◆ The problem
Which lines in the material below contain the word "there"? Copy each of them.

◆ Records to process
------------------------------------
(* ===== verification/Counted.v ===== *)
(** * Lists of records: [internal/database/record/counted.go]

    An insertion-ordered list, kept as a record for the count and one record for every
    element.  It is written against the record layer of the innermost batch, and shown to
    be a list there: on top of any batches and of any key-value store. *)

From S2P Require Import Prelude Sha256 Encoding Storage Wire TypesSignatures TypesTransactions TypesStatus Records RecordsProofs DataModel DataModelProofs.
Local Open Scope Z_scope.

Section Counted.
Context {SG TB ER S : Type} `{!Union SG, !Union TB, !Union ER} `{KeyValueLaws S}.

Abbreviation V := (DbValue SG TB ER).
Abbreviation Batches := (list (@Batch V RecordKey _ _)).

(** The list under the key [key], with elements of the type [k]. *)
Context (key : RecordKey) (k : Kind).

Definition count_schema : Schema V := kind_schema true KindUint.
Definition value_schema : Schema V := kind_schema false k.
Definition value_key (i : Z) : RecordKey := key ++ [PInt i].

Definition Count (bs : Batches) (kv : S) : res Z * Batches :=
  let '(r, bs) := Value_Get Key_Hash resolve key count_schema bs kv in
  (let! v := r in match v with VUint n => Ok (i64 n) | _ => Panic "interface conversion" end, bs).

Definition Counted_Get (i : Z) (bs : Batches) (kv : S) : res V * Batches :=
  if i <? 0 then (Panic "index out of range", bs) else Value_Get Key_Hash resolve (value_key i) value_schema bs kv.

(** The loop of [GetAll], from the element [i]. *)
Fixpoint get_all (n : nat) (i : Z) (bs : Batches) (kv : S) : res (list V) * Batches :=
  match n with
  | O => (Ok [], bs)
  | Datatypes.S n =>
      let '(r, bs) := Counted_Get i bs kv in
      match r with
      | Ok v => let '(r, bs) := get_all n (i + 1) bs kv in (let! vs := r in Ok (v :: vs), bs)
      | Err e => (Err e, bs)
      | Panic m => (Panic m, bs)
      end
  end.

Definition GetAll (bs : Batches) (kv : S) : res (list V) * Batches :=
  let '(r, bs) := Count bs kv in
  match r with
  | Ok count => if count <? 0 then (Panic "makeslice: len out of range", bs) else get_all (Z.to_nat count) 0 bs kv
  | Err e => (Err e, bs)
  | Panic m => (Panic m, bs)
  end.

Definition Counted_Put (v : V) (bs : Batches) (kv : S) : res unit * Batches :=
  let '(r, bs) := Count bs kv in
  match r with
  | Ok count =>
      let bs := Put key count_schema (VUint (u64 (i64 (count + 1)))) bs in
      if count <? 0 then (Panic "index out of range", bs) else (Ok tt, Put (value_key count) value_schema v bs)
  | Err e => (Err e, bs)
  | Panic m => (Panic m, bs)
  end.

Definition Counted_Last (bs : Batches) (kv : S) : res (Z * V) * Batches :=
  let '(r, bs) := Count bs kv in
  match r with
  | Ok count =>
      if count =? 0 then (errors_new StatusNotFound "empty", bs)
      else
        let '(r, bs) := Counted_Get (count - 1) bs kv in
        (match r with
         | Ok v => Ok (count - 1, v)
         | Err e => errors_new StatusInternalError (err_msg e)
         | Panic m => Panic m
         end, bs)
  | Err e => (Err e, bs)
  | Panic m => (Panic m, bs)
  end.

(** Putting several elements. *)
Fixpoint put_all (vs : list V) (bs : Batches) (kv : S) : res unit * Batches :=
  match vs with
  | [] => (Ok tt, bs)
  | v :: vs =>
      let '(r, bs) := Counted_Put v bs kv in
      match r with Ok _ => put_all vs bs kv | _ => (r, bs) end
  end.

(** ** The list that a batch sees *)

Context `{!UnionLaws SG, !UnionLaws TB, !UnionLaws ER} (keys : list RecordKey) (bound : Z) (Hkeys : no_collisions keys).
Context (Hcount : resolveValue key = Ok (Optional KindUint)) (Helem : forall i, 0 <= i -> resolveValue (value_key i) = Ok (Required k)).
Context (Hused : key ∈ keys) (Hused_value : forall i, 0 <= i < bound -> value_key i ∈ keys) (Hbound : bound < 2 ^ 62).

Abbreviation ok := (record_ok (SG := SG) (TB := TB) (ER := ER)).
Abbreviation sees := (seen Key_Hash resolve (used_keys keys)).

Definition holds (bs : Batches) (kv : S) (l : list V) : Prop :=
  bs <> [] /\ coherent Key_Hash resolve (used_keys keys) ok bs kv /\ zlen l <= bound /\
  sees bs kv key ≡ Some (VUint (zlen l)) /\ forall i v, l !! i = Some v -> sees bs kv (value_key (Z.of_nat i)) ≡ Some v.

Lemma Hkey : resolve key = Ok count_schema.
Proof. unfold resolve. by rewrite Hcount. Qed.
Lemma Hvalue i : 0 <= i -> resolve (value_key i) = Ok value_schema.
Proof. intros Hi. unfold resolve. by rewrite Helem. Qed.

Lemma used_true q : q ∈ keys -> used_keys keys q = true.
Proof. apply bool_decide_true. Qed.

Lemma value_key_inj i j : value_key i = value_key j -> i = j.
Proof. unfold value_key. intros E%app_inj_2; [|done]. destruct E as [_ E]. by injection E. Qed.
Lemma value_key_ne i : value_key i <> key.
Proof. unfold value_key. intros E. apply (f_equal length) in E. rewrite length_app in E. cbn in E. lia. Qed.

(** Reading a record leaves the list as it is. *)
Lemma read_holds q sc bs kv l :
  holds bs kv l -> q ∈ keys -> resolve q = Ok sc ->
  exists o cs, Value_Get Key_Hash resolve q sc bs kv = (RecordsProofs.found o, cs) /\ o ≡ sees bs kv q /\ holds cs kv l.
Proof.
  intros (Hne & Hc & Hl & Hn & He) Hq Hr. destruct bs as [|b p]; [done|].
  destruct (Value_Get_spec Key_Hash resolve (used_keys keys) ok (model_laws keys Hkeys) q sc b p kv (used_true _ Hq) Hr Hc)
    as (o & cs & E & Ho & _ & Hcs & Hs).
  exists o, cs. split; [done|]. split; [done|]. split; [by destruct cs|]. split; [done|]. split; [done|].
  pose proof (fun q => same_seen Key_Hash resolve (used_keys keys) kv _ _ q Hs) as Hsame.
  split; [by rewrite Hsame|]. intros i v Hi. rewrite Hsame. by apply He.
Qed.

Lemma equiv_VUint (v : V) n : v ≡ VUint n -> v = VUint n.
Proof. destruct v; unfold equiv, DbValue_equiv; cbn; congruence. Qed.

Lemma Count_ok bs kv l : holds bs kv l -> exists cs, Count bs kv = (Ok (zlen l), cs) /\ holds cs kv l.
Proof.
  intros Hh. pose proof Hh as (_ & _ & Hl & Hn & _). pose proof (zlen_nonneg l).
  destruct (read_holds key count_schema bs kv l Hh Hused Hkey) as (o & cs & E & Ho & Hcs). exists cs. split; [|done].
  unfold Count. rewrite E. rewrite Hn in Ho. destruct o as [v|]; [|inversion Ho]. apply (inj Some), equiv_VUint in Ho as ->.
  cbn. by rewrite i64_small by (unfold is_i64; lia).
Qed.

Lemma Get_ok bs kv l i v :
  holds bs kv l -> l !! i = Some v -> exists w cs, Counted_Get (Z.of_nat i) bs kv = (Ok w, cs) /\ w ≡ v /\ holds cs kv l.
Proof.
  intros Hh Hi. pose proof Hh as (_ & _ & Hl & _ & He). apply lookup_lt_Some in Hi as Hlt.
  destruct (read_holds (value_key (Z.of_nat i)) value_schema bs kv l Hh) as (o & cs & E & Ho & Hcs).
  { apply Hused_value. unfold zlen in Hl. lia. }
  { apply Hvalue. lia. }
  rewrite (He i v Hi) in Ho. destruct o as [w|]; [|inversion Ho]. apply (inj Some) in Ho. exists w, cs.
  unfold Counted_Get. rewrite (proj2 (Z.ltb_ge _ _)) by lia. by rewrite E.
Qed.

Lemma get_all_ok n i bs kv l :
  holds bs kv l -> (i + n = length l)%nat ->
  exists ws cs, get_all n (Z.of_nat i) bs kv = (Ok ws, cs) /\ ws ≡ drop i l /\ holds cs kv l.
Proof.
  revert i bs. induction n as [|n IH]; intros i bs Hh Hi.
  { exists [], bs. rewrite drop_ge by lia. done. }
  destruct (lookup_lt_is_Some_2 l i) as [v Hv]; [lia|].
  destruct (Get_ok bs kv l i v Hh Hv) as (w & cs & E & Hw & Hcs).
  destruct (IH (Datatypes.S i) cs Hcs) as (ws & ds & E' & Hws & Hds); [lia|].
  exists (w :: ws), ds. cbn [get_all]. rewrite E. replace (Z.of_nat i + 1) with (Z.of_nat (Datatypes.S i)) by lia.
  rewrite E'. split; [done|]. split; [|done]. rewrite (drop_S _ _ _ Hv). by constructor.
Qed.

Lemma GetAll_ok bs kv l : holds bs kv l -> exists ws cs, GetAll bs kv = (Ok ws, cs) /\ ws ≡ l /\ holds cs kv l.
Proof.
  intros Hh. destruct (Count_ok bs kv l Hh) as (cs & E & Hcs). pose proof (zlen_nonneg l).
  destruct (get_all_ok (length l) 0 cs kv l Hcs eq_refl) as (ws & ds & E' & Hws & Hds). exists ws, ds.
  unfold GetAll. rewrite E. rewrite (proj2 (Z.ltb_ge _ _)) by lia. unfold zlen. rewrite Nat2Z.id. change (Z.of_nat 0) with 0 in E'. by rewrite E'.
Qed.

Lemma Last_ok bs kv l v :
  holds bs kv (l ++ [v]) -> exists w cs, Counted_Last bs kv = (Ok (zlen l, w), cs) /\ w ≡ v /\ holds cs kv (l ++ [v]).
Proof.
  intros Hh. destruct (Count_ok bs kv _ Hh) as (cs & E & Hcs). pose proof (zlen_nonneg l).
  destruct (Get_ok cs kv _ (length l) v Hcs) as (w & ds & E' & Hw & Hds).
  { by rewrite lookup_app_r, Nat.sub_diag by lia. }
  exists w, ds. unfold Counted_Last. rewrite E, zlen_app. change (zlen [v]) with 1.
  rewrite (proj2 (Z.eqb_neq _ _)) by lia. replace (zlen l + 1 - 1) with (zlen l) by lia. unfold zlen in *. by rewrite E'.
Qed.

Lemma Put_ok bs kv l v :
  holds bs kv l -> zlen l < bound -> kind_ok k v -> (exists cs, Counted_Put v bs kv = (Ok tt, cs) /\ holds cs kv (l ++ [v])).
Proof.
  intros Hh Hlt Hv. pose proof (zlen_nonneg l). destruct (Count_ok bs kv l Hh) as (cs & E & Hcs).
  destruct Hcs as (Hne & Hc & _ & Hn & He). destruct cs as [|b p]; [done|].
  pose proof (Hvalue (zlen l) ltac:(lia)) as Hr.
  destruct (Put_spec Key_Hash resolve (used_keys keys) ok key count_schema (VUint (zlen l + 1)) b p kv (used_true _ Hused) Hkey)
    as (c1 & E1 & Hc1 & Hs1); [|done|].
  { exists (Optional KindUint). split; [done|]. change (is_u64 (zlen l + 1)). unfold is_u64. lia. }
  destruct (Put_spec Key_Hash resolve (used_keys keys) ok (value_key (zlen l)) value_schema v c1 p kv
    (used_true _ (Hused_value (zlen l) ltac:(lia))) Hr) as (c2 & E2 & Hc2 & Hs2); [by exists (Required k); split; [apply Helem|]|done|].
  exists (c2 :: p). split.
  { unfold Counted_Put. rewrite E. rewrite (i64_small (zlen l + 1)) by (unfold is_i64; lia).
    rewrite u64_small by (unfold is_u64; lia). rewrite E1, (proj2 (Z.ltb_ge _ _)) by lia. by rewrite E2. }
  split; [done|]. split; [done|]. rewrite zlen_app. change (zlen [v]) with 1. split; [lia|]. split.
  { rewrite Hs2, Hs1. rewrite decide_False by apply not_eq_sym, value_key_ne. by rewrite decide_True. }
  intros i w Hi. rewrite Hs2. case_decide as Ei.
  - apply value_key_inj in Ei. unfold zlen in Ei. assert (i = length l) as -> by lia.
    rewrite lookup_app_r, Nat.sub_diag in Hi by lia. by injection Hi as ->.
  - rewrite Hs1, decide_False by apply value_key_ne. apply He. apply lookup_app_Some in Hi as [Hi|[Hge Hi]]; [done|].
    destruct Ei. apply list_lookup_singleton_Some in Hi as [Hi _]. unfold zlen. f_equal. lia.
Qed.

Lemma put_all_ok vs bs kv l :
  holds bs kv l -> zlen (l ++ vs) <= bound -> Forall (kind_ok k) vs ->
  exists cs, put_all vs bs kv = (Ok tt, cs) /\ holds cs kv (l ++ vs).
Proof.
  revert bs l. induction vs as [|v vs IH]; intros bs l Hh Hb Hvs; [exists bs; by rewrite app_nil_r|].
  apply Forall_cons in Hvs as [Hv Hvs]. pose proof (zlen_nonneg vs). rewrite zlen_app, zlen_cons in Hb.
  destruct (Put_ok bs kv l v Hh) as (cs & E & Hcs); [lia|done|].
  destruct (IH cs (l ++ [v]) Hcs) as (ds & E' & Hds); [rewrite <- app_assoc, zlen_app; cbn [app]; rewrite zlen_cons; lia|done|].
  rewrite <- app_assoc in Hds. exists ds. cbn [put_all]. by rewrite E.
Qed.

(** C19. A counted list is a list: wherever the innermost batch sees the elements [l],
    putting elements succeeds and appends them, [GetAll] then reads the elements of [l]
    and the new ones in order, and [Last] the last of them with its index, or says that
    there is none. *)
Theorem Counted_list vs bs kv l :
  holds bs kv l -> zlen (l ++ vs) <= bound -> Forall (kind_ok k) vs ->
  exists cs, put_all vs bs kv = (Ok tt, cs) /\ holds cs kv (l ++ vs) /\
    (exists ws ds, GetAll cs kv = (Ok ws, ds) /\ ws ≡ l ++ vs) /\
    match last (l ++ vs) with
    | Some v => exists w ds, Counted_Last cs kv = (Ok (zlen (l ++ vs) - 1, w), ds) /\ w ≡ v
    | None => exists e ds, Counted_Last cs kv = (Err e, ds) /\ is_not_found e = true
    end.
Proof.
  intros Hh Hb Hvs. destruct (put_all_ok vs bs kv l Hh Hb Hvs) as (cs & E & Hcs). exists cs. split; [done|]. split; [done|].
  split; [destruct (GetAll_ok cs kv _ Hcs) as (ws & ds & E' & Hws & _); by exists ws, ds|].
  destruct (last (l ++ vs)) as [v|] eqn:El.
  - apply last_Some in El as [rest El]. rewrite El in Hcs |- *. destruct (Last_ok cs kv rest v Hcs) as (w & ds & E' & Hw & _).
    exists w, ds. rewrite zlen_app. change (zlen [v]) with 1. by replace (zlen rest + 1 - 1) with (zlen rest) by lia.
  - apply last_None in El. rewrite El in Hcs. destruct (Count_ok cs kv _ Hcs) as (ds & E' & _).
    eexists _, ds. unfold Counted_Last. by rewrite E'.
Qed.

End Counted.

(** ** The data entries of an account *)

Definition demo_data : RecordKey := accessor_key (Account_Data_Entry (replicate 32 Byte.x01) None).
Definition demo_data_keys : list RecordKey := [demo_data; value_key demo_data 0; value_key demo_data 1].

Lemma demo_data_elements i : 0 <= i -> resolveValue (value_key demo_data i) = Ok (Required KindHash).
Proof. intros Hi. exact (accessor_resolves (Account_Data_Entry _ (Some i)) (proj2 (Z.leb_le _ _) Hi)). Qed.

Lemma demo_data_used i : 0 <= i < 2 -> value_key demo_data i ∈ demo_data_keys.
Proof. intros Hi. assert (i = 0 \/ i = 1) as [->| ->] by lia; unfold demo_data_keys; set_solver. Qed.

Lemma demo_data_empty : holds (S := Txn) demo_data demo_data_keys 2 [@NewBatch DemoValue RecordKey _ _] demo_txn [].
Proof.
  split; [done|]. split; [split; [done|split; [apply demo_kv_ok|intros k v Hk; cbn in Hk; by rewrite lookup_empty in Hk]]|]. split; [done|]. split; [|done].
  assert (E : seen Key_Hash resolve (used_keys demo_data_keys) [@NewBatch DemoValue RecordKey _ _] demo_txn demo_data =
    Some (VUint 0)) by (vm_compute; reflexivity).
  by rewrite E.
Qed.

Lemma Counted_list_witness :
  let vs := [VHash (sha256 [Byte.x01]); VHash (sha256 [Byte.x02])] : list DemoValue in
  exists cs, put_all demo_data KindHash vs [NewBatch] demo_txn = (Ok tt, cs) /\
    exists ws ds, GetAll demo_data KindHash cs demo_txn = (Ok ws, ds) /\ ws ≡ vs.
Proof.
  intros vs.
  destruct (Counted_list (SG := SignatureAt 1) (TB := TransactionBodyAt (SignatureAt 1) 1) (ER := ErrorAt 1) demo_data KindHash demo_data_keys 2 ltac:(apply hashes_no_collisions; vm_compute; reflexivity) ltac:(done)
    demo_data_elements ltac:(by left) demo_data_used ltac:(done) vs [NewBatch] demo_txn [] demo_data_empty ltac:(done))
    as (cs & E & _ & Hall & _); [by repeat constructor; vm_compute|].
  exists cs. by split.
Defined.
------------------------------------
◆ Your response
    be a list there: on top of any batches and of any key-value store. *)
    there is none. *)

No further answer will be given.